Using \({y}^{[{\mathrm{\tiny train}}]}_{t_g:h_g}={y}^{[{\mathrm{\tiny gt}}]}_{0:2000}\), we make the training dataset \({D}^{[{\mathrm{\tiny train}}]}_{}=\{({\varvec{x}}^{[{\mathrm{\tiny gt}}]}_{t},{y}^{[{\mathrm{\tiny gt}}]}_{t})\mid t \in {I}^{[{\mathrm{\tiny train}}]}_{}\}\) for \({I}^{[{\mathrm{\tiny train}}]}_{}=\{10 \,(=k),11,\ldots ,1999\}\) and \({\varvec{x}}^{[{\mathrm{\tiny gt}}]}_{t}=({y}^{[{\mathrm{\tiny gt}}]}_{t-1},\ldots ,{y}^{[{\mathrm{\tiny gt}}]}_{t-k})^{\mathrm{T}}\). For learning machines \(\theta _N\), we have employed single CAN2s \({\theta }^{[{\mathrm {single}}]}_{N}\) and bagging CAN2s \({\theta }^{[{\mathrm{bag}}]}_{N}\) with the number of units \(N=5+20i\,(i=0,1,2,\ldots ,14)\). After the training, we execute IOS prediction \({\hat{y}}_{t}={f}^{[\theta _N]}_{}(\varvec{x}_{t})\) for \(t=t_p,t_p+1,\ldots\) with the initial input vector \(\varvec{x}_{t_{\mathrm{\tiny p}}}=({y}^{[{\mathrm{\tiny gt}}]}_{t_{\mathrm{\tiny p}}-1},\ldots ,{y}^{[{\mathrm{\tiny gt}}]}_{t_{\mathrm{\tiny p}}-k})\) for prediction start time \(t_{\mathrm{\tiny p}}\in T_{\mathrm{\tiny p}}=\{2000+100i\mid i=0,1,2,\ldots ,29\}\) and prediction horizon \(h_p=500\). We show experimental results for the embedding dimension being \(k=10\) and the threshold in (8) being \(e_y=10\) (see [7] for the result with \(k=8\), which is not significantly but slightly different).

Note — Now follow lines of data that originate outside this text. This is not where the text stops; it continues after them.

Lemma read_body_sim max reads : forall s,
  body_ok s -> rb_rest s <> -1 -> rb_last s = false ->
  rb_rest s = ch_length_of (settle (ch_state (rb_chunked s)) (ch_size (rb_chunked s)))
                (ch_size (rb_chunked s)) ->
  agrees_body (read_body max reads s)
    (feed_bytes max (settle (ch_state (rb_chunked s)) (ch_size (rb_chunked s)))
       (ch_size (rb_chunked s)) (rb_content_length_n s) (rb_out s) (concat reads)).
Proof.
  induction reads as [|l reads IH]; intros s Hok Hr Hlast Hrest; cbn [read_body concat].
  { cbn [feed_bytes agrees_body]. by exists s. }
  unfold request_body_chunked_filter, body_chunked_start.
  assert ((rb_rest s =? -1) = false) as -> by lia. cbn [body_chunked_chain].
  pose proof (body_chunked_buf_reference l max (mk_buf 0 (Z.of_nat (length l))) s
    ltac:(cbn; lia) ltac:(cbn; lia) Hok) as H.
  cbn [b_pos b_last] in H.
  replace (slice l 0 (Z.of_nat (length l))) with l in H
    by (unfold slice; rewrite Z.sub_0_r, Nat2Z.id; cbn; by rewrite take_ge).
  rewrite feed_app. destruct Hok as [Hok Hmax].
  pose proof (feed_running l max (settle (ch_state (rb_chunked s)) (ch_size (rb_chunked s)))
    (ch_size (rb_chunked s)) (rb_content_length_n s) (rb_out s)) as Hrun.
  destruct (feed_bytes max _ _ _ _ l) as [st size n out|n out unread| |]; cbn [agrees_feed] in H.
  - destruct H as (s' & b' & -> & Hst & Hsz & <- & <- & Hl & Hre).
    destruct (Hrun _ _ _ _ Hok Hmax eq_refl) as [Hok' Hmax'].
    cbn [Z.eqb NGX_OK negb orb].
    pose proof (ch_length_pos st size ltac:(destruct Hok'; lia)) as Hpos.
    assert ((rb_rest s' =? 0) = false) as -> by lia. cbn.
    rewrite <-Hst, <-Hsz. apply IH.
    + unfold body_ok. by rewrite Hst, Hsz.
    + lia.
    + congruence.
    + by rewrite Hst, Hsz.
  - destruct H as (s' & b' & -> & _ & H1 & H2 & H3 & H4). cbn [Z.eqb NGX_OK negb orb].
    rewrite H4. cbn. by exists s'.
  - destruct H as (s' & b' & ->). cbn. by exists s'.
  - destruct H as (s' & b' & ->). cbn. by exists s'.
Qed.

(** The body before the first read. *)
Definition body_init : body := mk_body chunked_init (-1) (-1) [] false.

Lemma read_body_any max l reads :
  agrees_body (read_body max (l :: reads) body_init)
    (feed_bytes max sw_chunk_start 0 0 [] (concat (l :: reads))).
Proof.
  assert (Hstart : read_body max (l :: reads) body_init =
    read_body max (l :: reads) (mk_body chunked_init 3 0 [] false)) by done.
  rewrite Hstart. apply (read_body_sim max (l :: reads) (mk_body chunked_init 3 0 [] false)); try done.
Qed.

(** C4: however the body is cut into reads, [ngx_http_request_body_chunked_filter]
    delivers the data, counts the bytes, and reports the end, a malformed body
    or a too large one, exactly as decoding the stream byte by byte does; while
    the body is incomplete [rb->rest] is [ctx->length]. *)
Theorem read_body_reference max l reads :
  agrees_body (read_body max (l :: reads) body_init)
    (feed_bytes max sw_chunk_start 0 0 [] (concat (l :: reads))).
Proof. apply read_body_any. Qed.

(** ** Bounds *)

(** The parser never computes with a size or a length outside of [off_t]:
    from a context in range it leaves one in range, and a parse that succeeds
    leaves a size at most [NGX_MAX_OFF_T_VALUE - 5]. *)
Theorem parse_chunked_bounds mem b ctx rc ctx' b' :
  b_pos b <= b_last b ->
  size_ok (settle (ch_state ctx) (ch_size ctx)) (ch_size ctx) ->
  parse_chunked mem b ctx = Some (rc, ctx', b') ->
  0 <= ch_size ctx' <= NGX_MAX_OFF_T_VALUE /\
  (rc = NGX_OK \/ rc = NGX_AGAIN ->
    ch_size ctx' <= NGX_MAX_OFF_T_VALUE - 5 /\ 0 < ch_length ctx' <= NGX_MAX_OFF_T_VALUE).
Proof.
  intros Hb Hok H. unfold parse_chunked in H.
  destruct (loop_total ch_step mem (b_pos b) (b_last b)
    (settle (ch_state ctx) (ch_size ctx), ch_size ctx)) as [e He].
  rewrite He in H. injection H as H.
  assert (Hinv : match e with
    | Exhausted q t => q = b_last b /\ size_ok (fst t) (snd t)
    | Left q x => b_pos b <= q < b_last b /\
        match x with ToData z | ToDone z | ToInvalid z => 0 <= z <= NGX_MAX_OFF_T_VALUE end
    end).
  { eapply (loop_inv ch_step (fun _ t => size_ok (fst t) (snd t)) (fun _ x =>
      match x with ToData z | ToDone z | ToInvalid z => 0 <= z <= NGX_MAX_OFF_T_VALUE end));
      [| | |exact Hb| |exact He]; [| | |done].
    - intros q [st size] [st' size'] _ Ht Hs. rewrite ch_step_ignores in Hs.
      by apply (ch_step_size _ _ _ _ _ Ht Hs).
    - intros q [st size] t' _ Ht Hs. by destruct st; ch_cases Hs.
    - intros q [st size] r _ [Hz Ht] Hs. cbn in Hz. destruct st; ch_cases Hs; done. }
  destruct e as [q [st size]|q [z|z|z]]; cbn [fst snd] in Hinv; destruct Hinv as [_ Hinv];
    cbn [ch_end] in H; unfold ch_data in H.
  all: case_ifs_in H; injection H as <- <- <-; cbn [ch_size ch_length].
  all: try (unfold size_ok in Hinv).
  all: split; [tauto|]; intros [E|E]; try discriminate E; try (unfold NGX_OK, NGX_AGAIN, NGX_ERROR in E; lia).
  all: split; [lia|]; split; [apply ch_length_pos; lia|]; cbn; unfold NGX_MAX_OFF_T_VALUE in *;
    try destruct st; cbn; case_ifs; lia.
Qed.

In order to estimate the accuracy of \({y}^{[{\mathrm{\tiny gt}}]}_{t}\), we have obtained an average predictable horizon \(\left\langle h\left( {y}^{[{\mathrm{\tiny gt}}]}_{t:500},{y}^{[\Delta t=10^{-5},r=128]}_{t:500}\right) \right\rangle _{t\in T_{\mathrm{p}}}=230\) steps (=5.75 s/25 ms) for the time series \({y}^{[\Delta t=10^{-5},r=128]}_{t:500}\) generated with \(\Delta t=10^{-5}\) and \(r=128\)-bit precision via the Runge–Kutta method. This indicates that \({y}^{[{\mathrm{\tiny gt}}]}_{t}\) with \(\Delta t=10^{-4}\) and \(r=128\) is considered to be accurate during 230 steps on average because we have observed that predictable horizon of two time series generated by the Runge–Kutta method with step sizes \(\Delta t=10^{-n}\) and \(10^{-n-1}\) for \(n=3,4,5,6,7\) increases monotonically with the decrease in step size or the increase in *n*.

Here, note that we have executed several experiments with using the parameter \(\theta =(N,k)\) for \(k=6\), 8, 10, 12 and so on, and we do not have found out any critically different results, although we would like to execute and show the results of comparative study in our future research.

### 3.2 Results and analysis

In Fig. 2b, we can see that single CAN2s have larger number of predictions with the similarity *S* smaller than \(S_{\mathrm{\tiny th}}=0.8\) than bagging CAN2s at \(t=2799\), and their predictions are not selected as plausible predictions. A detailed analysis of the similarity is shown below.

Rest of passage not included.